The data:
(**  However many hints arrive while a job runs, they cost at most one
    follow-up: no queued job is replaced or enqueued, at most one decision is
    [follow_up], the intent left behind carries the generations of the last
    hint, and a follow-up is pending if any hint differed from the intent. *)
Theorem running_burst_one_follow_up current hints :
  is_Some (running_job_id current) ->
  exists actions final,
    coalesce_hints current hints = Ok (actions, final) /\
    Forall (fun a => a = Unchanged \/ a = FollowUp) actions /\
    (decided FollowUp actions <= 1)%nat /\
    (follow_up_pending current = true -> decided FollowUp actions = 0%nat) /\
    generations final = default (generations current) (last hints) /\
    (Exists (fun g => g <> generations current) hints -> follow_up_pending final = true) /\
    queued_job_id final = queued_job_id current.
Proof.
  revert current. induction hints as [|gens hints IH]; intros current Hrun.
  { exists [], current. cbn. split_and!; try done; [lia|]. inversion 1. }
  destruct (coalesce_current_Ok current gens None)
    as (d & Hd & Hgen & Hgraph & Hr & _ & Hkeep & Hfu & Hrunning & _).
  specialize (Hrunning Hrun) as (Hact & Hq & Hdiff).
  destruct (IH (intent d)) as (actions & final & Hc & Hall & Hone & Hnone & Hlast & Hpend & Hqf);
    [by rewrite Hr|].
  exists (action d :: actions), final. cbn [coalesce_hints]. rewrite Hd. cbn [mbind result_bind].
  rewrite Hc. cbn [mbind result_bind fst snd].
  unfold decided in *. rewrite filter_cons.
  split_and!; [done| |case_decide; cbn| | | |congruence].
  - constructor; [set_solver|done].
  - destruct (Hfu ltac:(done)) as [_ Hf]. rewrite (Hnone Hf). lia.
  - done.
  - intros Hf. rewrite decide_False; [by apply Hnone, Hkeep|]. intros Ha.
    destruct (Hfu Ha). congruence.
  - rewrite Hlast, Hgen. destruct hints; [done|]. cbn.
    by destruct (last (_ :: hints)) eqn:E; [|apply last_None in E].
  - intros Hex. destruct (decide (generations current = gens)) as [He|Hne].
    + apply Hpend. apply Exists_cons in Hex as [Hh|Hh]; [done|].
      by rewrite Hgen, <- He.
    + eapply follow_up_persists; [done|]. auto.
Qed.

Definition idle_intent : AutomaticIntent :=
  {| intent_graph := lit "g";
     generations := {| gen_source := lit "sg1:a"; gen_config := lit "cg1:a";
                       gen_extractor := lit "eg1:a"; gen_canonicalizer := lit "kg1:a" |};
     queued_job_id := None; running_job_id := Some (lit "job-1"); dirty := false;
     follow_up_pending := false |}.

Lemma running_burst_one_follow_up_witness :
  exists actions final,
    coalesce_hints idle_intent
      [{| gen_source := lit "sg1:b"; gen_config := lit "cg1:a"; gen_extractor := lit "eg1:a";
          gen_canonicalizer := lit "kg1:a" |};
       {| gen_source := lit "sg1:c"; gen_config := lit "cg1:a"; gen_extractor := lit "eg1:a";
          gen_canonicalizer := lit "kg1:a" |}] = Ok (actions, final) /\
    (decided FollowUp actions <= 1)%nat.
Proof.
  destruct (running_burst_one_follow_up idle_intent
    [{| gen_source := lit "sg1:b"; gen_config := lit "cg1:a"; gen_extractor := lit "eg1:a";
        gen_canonicalizer := lit "kg1:a" |};
     {| gen_source := lit "sg1:c"; gen_config := lit "cg1:a"; gen_extractor := lit "eg1:a";
        gen_canonicalizer := lit "kg1:a" |}]) as (actions & final & Hc & _ & Hone & _);
    [by eexists|].
  exists actions, final. split; assumption.
Defined.

(** ** Reconciliation decides only on evidence *)

(**  What each reconciliation outcome is evidence of.  A valid absence-proof
    argument always gives a decision, which is [reconciliation_required] or a
    legal transition out of it; success is decided exactly on a matching
    committed marker and quarantine exactly on a conflicting one; a retry needs
    an absent marker, a state that is certainly not committed and no pending
    cancellation; a cancellation needs a proved rollback or a fenced absence;
    and a started or unknown transaction is never retried or cancelled. *)
Theorem reconcile_publication_evidence pub marker cancel proof :
  (proof = "unproved" \/ proof = "fenced_absence"
   <-> exists s, reconcile_publication pub marker cancel proof = Ok s) /\
  forall s, reconcile_publication pub marker cancel proof = Ok s ->
    (s = RECONCILIATION_REQUIRED \/ legal RECONCILIATION_REQUIRED s) /\
    (s = SUCCEEDED <-> marker = "matching_committed") /\
    (s = QUARANTINED <-> marker = "conflicting") /\
    (s = QUEUED -> marker = "absent" /\ cancel = false /\
                   pub ∈ ["not_started"; "prepared"; "rolled_back"]) /\
    (s = CANCELLED -> marker = "absent" /\ cancel = true /\
                      (pub = "rolled_back" /\ proof = "unproved" \/
                       pub = "not_started" /\ proof = "fenced_absence")) /\
    (pub ∈ ["transaction_started"; "commit_unknown"] -> s <> QUEUED /\ s <> CANCELLED).
Proof.
  unfold reconcile_publication, str_among, legal.
  destruct (decide (proof = "unproved" \/ proof = "fenced_absence")) as [Hp|Hp].
  2: { rewrite (bool_decide_false (proof ∈ _)) by set_solver. cbn. split; [|done].
       split; [done|]. by intros (s & ?). }
  rewrite (bool_decide_true (proof ∈ _)) by set_solver. cbn [negb].
  split.
  - split; [|done]. intros _.
    repeat match goal with |- exists s, (if ?b then _ else _) = _ => destruct b; [by eexists|] end.
    destruct (_ && _); [|by eexists]. destruct (negb cancel); [by eexists|].
    destruct (_ || _); by eexists.
  - intros s.
    repeat case_bool_decide; subst; cbn [andb orb negb]; try (destruct cancel; cbn [negb]);
      intros [= <-]; split_and!; set_solver.
Qed.

(** ** Retry delays are bounded *)

Lemma qmin_le_l a b : (qmin a b <= a)%Q.
Proof.
  unfold qmin. destruct (Qle_bool a b) eqn:H; [apply Qle_refl|].
  apply Qlt_le_weak, Qnot_le_lt. by rewrite <- Qle_bool_iff, H.
Qed.

Lemma qmin_glb x a b : (x <= a -> x <= b -> x <= qmin a b)%Q.
Proof. unfold qmin. by destruct (Qle_bool a b). Qed.

Lemma make_RetryPolicy_Ok n base maximum p :
  make_RetryPolicy n base maximum = Ok p ->
  p = {| max_attempts := n; base_seconds := base; maximum_seconds := maximum |} /\
  0 < n /\ (0 < base)%Q /\ (base <= maximum)%Q.
Proof.
  unfold make_RetryPolicy. intros H. unbind H. injection H as <-.
  rewrite !orb_false_iff, negb_false_iff in *.
  match goal with G : _ /\ _ |- _ => destruct G as [[Hn Hb] _] end.
  split_and!; [done|lia| |by apply Qle_bool_iff].
  apply Qnot_le_lt. by rewrite <- Qle_bool_iff, Hb.
Qed.

(**  Retries back off within their bounds: a delay is given exactly for the
    attempts and categories that may be retried, at most [max_attempts - 1] times;
    it is never negative, never above the policy's maximum nor above the base
    doubled per attempt, and the cap never shrinks from one attempt to the next.
    [uniform a b] returns a value between [a] and [b], as documented. *)
Theorem retry_delay_bounded n base maximum p (uniform : Q -> Q -> Q) attempt category :
  make_RetryPolicy n base maximum = Ok p ->
  (forall a b, a <= b -> a <= uniform a b <= b)%Q ->
  (is_ok (delay_seconds p attempt category uniform) = true <->
   0 < attempt < n /\ category ∈ _RETRYABLE) /\
  forall d, delay_seconds p attempt category uniform = Ok d ->
    (0 <= d)%Q /\ (d <= maximum)%Q /\ (d <= base * inject_Z (2 ^ (attempt - 1)))%Q /\
    (retry_cap p attempt <= retry_cap p (attempt + 1))%Q.
Proof.
  intros (-> & Hn & Hb & Hm)%make_RetryPolicy_Ok Hu.
  unfold delay_seconds, may_retry, str_among. cbn [max_attempts].
  rewrite (bool_decide_true ("rolled_back" ∈ _)) by set_solver. rewrite andb_true_r. split.
  - destruct (_ && _) eqn:E; cbn; rewrite !andb_true_iff, ?andb_false_iff, bool_decide_eq_true,
      ?bool_decide_eq_false in E || rewrite !andb_false_iff, bool_decide_eq_false in E;
      (split; [|try done]); intros; try done; [split; [lia|tauto]|].
    destruct H as [? ?]. destruct E as [[?|?]|?]; [lia|lia|done].
  - intros d H. unbind H. injection H as <-.
    match goal with G : negb _ = false |- _ => apply negb_false_iff in G;
      rewrite !andb_true_iff in G; destruct G as [[? ?] _] end.
    assert (forall k, (0 <= k)%Z -> (0 <= inject_Z (2 ^ k))%Q) as Hpow.
    { intros k Hk. change 0%Q with (inject_Z 0). rewrite <- Zle_Qle. lia. }
    assert (0 <= base)%Q as Hb0 by (by apply Qlt_le_weak).
    unfold retry_cap. cbn [base_seconds maximum_seconds].
    set (cap := qmin maximum (base * inject_Z (2 ^ (attempt - 1)))).
    assert (0 <= cap)%Q as Hcap.
    { apply qmin_glb; [by eapply Qle_trans|]. apply Qmult_le_0_compat; [done|]. apply Hpow. lia. }
    destruct (Hu 0%Q cap Hcap) as [Hlo Hhi].
    assert (cap <= base * inject_Z (2 ^ (attempt - 1)))%Q as Hr.
    { unfold cap, qmin. destruct (Qle_bool _ _) eqn:E; [by apply Qle_bool_iff|apply Qle_refl]. }
    split_and!; [done|eapply Qle_trans; [done|apply qmin_le_l]|by eapply Qle_trans|].
    apply qmin_glb; [apply qmin_le_l|]. eapply Qle_trans; [exact Hr|].
    rewrite !(Qmult_comm base). apply Qmult_le_compat_r; [|done].
    rewrite <- Zle_Qle. apply Z.pow_le_mono_r; lia.
Qed.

Task prompt: Your answer must consist solely of the lines above between the line holding "revert current. induction" and the line holding "[by rewrite Hr|].", inclusive, copied exactly.

Answer for this exercise:
  revert current. induction hints as [|gens hints IH]; intros current Hrun.
  { exists [], current. cbn. split_and!; try done; [lia|]. inversion 1. }
  destruct (coalesce_current_Ok current gens None)
    as (d & Hd & Hgen & Hgraph & Hr & _ & Hkeep & Hfu & Hrunning & _).
  specialize (Hrunning Hrun) as (Hact & Hq & Hdiff).
  destruct (IH (intent d)) as (actions & final & Hc & Hall & Hone & Hnone & Hlast & Hpend & Hqf);
    [by rewrite Hr|].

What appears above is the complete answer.